Understanding jQuery's makeArray and Related Methods in init

// HANDLE: $(function)
// Process shorthand for DOM ready callback
} else if (jQuery.isFunction(selector)) {
  // If selector is a function, treat it as $(document).ready()
  return rootjQuery.ready(selector);
}

// Handle unusual syntax like $($('#div'))
if (selector.selector !== undefined) {
  // Copy the selector string and context from the wrapped object
  this.selector = selector.selector; // Equivalent to $($('#div')) -> $('#div')
  this.context = selector.context;
}

return jQuery.makeArray(selector, this);

The code above is fairly straightforward as explained in comments. The key focus here is on jQuery.makeArray.

Behavior of $.makeArray

var e = null;
console.log($.makeArray(e));                // []
console.log($.makeArray({ a: 1, b: 2 }));   // [{ a:1, b:2 }]
console.log($.makeArray({ '0': 1, '1': 2 })); // [{ '0':1, '1':2 }]
console.log($.makeArray({ '0': 1, '1': 2, 'a': '哈哈', length: 2 })); // [1, 2]

From these results:

  • If the argument is null or undefined, $.makeArray returns an empty array [].
  • If the argument is an object without a length property, the entire object is treated as a single element in the resulting array.
  • If the object has a length property, only numeric-like keys (from '0' to length-1) are extracted; other keys are ignored. If length is meaningless (e.g., -1), the result may have length: NaN and missing properties.

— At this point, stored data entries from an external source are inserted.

(** X6: no line is dropped in silence.  When reading does not fail, each
    line of a marker file or sample file yields either one row of the
    returned table or one defect in the log, and each line of the mapping
    table yields either one new entry of the table or one defect. *)
Theorem X6_every_line_is_loaded_or_reported w filename s :
  let f := open_file w filename in
  raises f = false →
  (let r := load_map_file w filename s in
   length r.2 + length (log r.1) = length (log s) + length (lines f))
  ∧ (∀ n, let r := load_ped_file w filename n s in
          length r.2 + length (log r.1) = length (log s) + length (lines f))
  ∧ (path_exists w filename = true → lines f ≠ [] →
     let s' := load_split_table w filename s in
     length (split_table s') + length (log s')
     = length (split_table s) + length (log s) + length (lines f)).
Proof.
  intros f Hr. split; [|split].
  - unfold load_map_file. fold f.
    pose proof (load_map_rows_count filename (lines f) 1 s []) as H.
    destruct (load_map_rows _ _ _ _ _) as [s' data].
    rewrite Hr. simpl in *. lia.
  - intros n. unfold load_ped_file. fold f.
    pose proof (load_ped_rows_count filename (6 + 2 * n) (lines f) 1 s []
                  ltac:(lia)) as H.
    destruct (load_ped_rows _ _ _ _ _ _) as [s' data].
    rewrite Hr. simpl in *. lia.
  - intros He Hne. unfold load_split_table. fold f. rewrite He. simpl.
    unfold getsize_is_zero. rewrite bool_decide_false by done. simpl.
    rewrite Hr. apply load_split_rows_count.
Qed.

(** ** The mapping table keeps the first entry of a chip id *)

Lemma dict_get_set_eq {V} k (v : V) d : dict_get k (dict_set k v d) = Some v.
Proof.
  induction d as [|[k' v'] d IH]; simpl.
  - by rewrite decide_True.
  - destruct (decide (k' = k)) as [->|Ne]; simpl.
    + by rewrite decide_True.
    + by rewrite decide_False.
Qed.

Lemma dict_get_set_ne {V} k k' (v : V) d :
  k ≠ k' → dict_get k' (dict_set k v d) = dict_get k' d.
Proof.
  intros Ne. induction d as [|[k0 v0] d IH]; simpl.
  - by rewrite decide_False.
  - destruct (decide (k0 = k)) as [->|Ne0]; simpl.
    + by rewrite !decide_False.
    + by rewrite IH.
Qed.

Lemma dict_get_is_Some {V} k (d : list (str * V)) :
  is_Some (dict_get k d) ↔ k ∈ dict_keys d.
Proof.
  destruct (dict_get k d) eqn:E.
  - split; [intros _|by eexists].
    apply dict_get_Some_elem in E. by apply (list_elem_of_fmap_2 fst) in E.
  - apply dict_get_None in E. split; [by intros [? ?]|done].
Qed.
(** X3.  The arrows wrap around: ArrowDown on the last toggle button of
    the Container focuses the first, as Home does, and ArrowUp on the
    first focuses the last, as End does. *)
Theorem X3_keyboard_wraps (this : instance) (t : nat) (w : world) :
  NoDup (items this) →
  (last (keyboard_toggles this w) = Some t →
   focused (_handleKeyboard this (toggle_button t) "ArrowDown" w)
   = head (keyboard_toggles this w)
   ∧ focused (_handleKeyboard this (toggle_button t) "Home" w)
     = head (keyboard_toggles this w))
  ∧ (head (keyboard_toggles this w) = Some t →
     focused (_handleKeyboard this (toggle_button t) "ArrowUp" w)
     = last (keyboard_toggles this w)
     ∧ focused (_handleKeyboard this (toggle_button t) "End" w)
       = last (keyboard_toggles this w)).
Proof.
  intros Hnd. apply (keyboard_toggles_NoDup this w) in Hnd.
  set (toggles := keyboard_toggles this w) in *.
  split; intros Ht.
  - rewrite last_lookup in Ht.
    pose proof (indexOf_NoDup _ _ _ Hnd Ht) as Hk.
    assert (Hlen : (0 < length toggles)%nat).
    { destruct toggles; [done | cbn; lia]. }
    rewrite (focused_next this t w _ Hk), (handleKeyboard_at this t "Home" w _ Hk).
    fold toggles. key_cases. cbn [focus_effect focused].
    rewrite head_lookup. split; [|done]. f_equal. case_decide; lia.
  - rewrite head_lookup in Ht.
    pose proof (indexOf_NoDup _ _ _ Hnd Ht) as Hk.
    rewrite (focused_previous this t w _ Hk), (handleKeyboard_at this t "End" w _ Hk).
    fold toggles. key_cases. cbn [focus_effect focused].
    rewrite last_lookup. split; [|f_equal; lia]. f_equal. case_decide; lia.
Qed.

When a second argument is provided, $.makeArray merges the first argument into the second, but the second argument must have a length property (by default, an array). The merge behavior:

  • Append the numeric properties of the first argument to the second argument's object.
  • Update the total length accordingly.
  • If numeric keys overlap, the second argument's existing values take precedence (unless its length is 0, in which case the first argument's values are used).
  • Non-numeric properties of the second argument remain untouched.
  • The appended keys are determined by the final total length after merging.
console.log($.makeArray({'0':1,'1':2,'a':3,length:2},{length:1}));  // {1: 1, 2: 2, length: 3}

console.log($.makeArray({'0':1,'1':2,'a':3,length:2},{'0':5,'1':8,'2':9,'a':'哈哈',length:2})); // {0:5,1:8,2:1,3:2,a:'哈哈',length:4}

Key difference from $.merge: $.merge only retains numeric properties based on the original length, while $.makeArray retains all properties from the second argument.

Returning from init

return jQuery.makeArray(selector, this);

This line is inside the init fnuction. The returned object is a jQuery object with numeric properties, a length property, and possibly other attributes like context. Earlier if blocks may return early, so this line acts as a fallback for other cases.

The init Function Recap

init returns a this object that contains native DOM nodes and a length property.

selector: '',        // Default empty selector
length: 0,           // Default length is 0

toArray: function() {
  return core_slice.call(this); // core_slice = [].slice, converts the jQuery object to a real array
},

$(selector).toArray() converts a jQuery object into a native array. This is different from $.makeArray, which works on any object. toArray is primarily used internally by other methods, but it also supports the public API.

The get Method

get: function(num) {
  return num == null
    ? this.toArray()                     // No argument: return a clean array
    : num < 0
      ? this[this.length + num]          // Negative index: count from end
      : this[num];                       // Non-negative: direct index
}

$(selector).get() without arguments is equivalent to $(selector).toArray(). With an argument:

  • $(selector).get(0) -> $(selector).toArray()[0]
  • $(selector).get(n) (n > 0) -> $(selector).toArray()[n]
  • $(selector).get(n) (n < 0, e.g., -1 for last) -> $(selector).toArray()[length + n]

If num is not a number but exists as a property on the object, this[num] will return that property, though this is not a typical use case.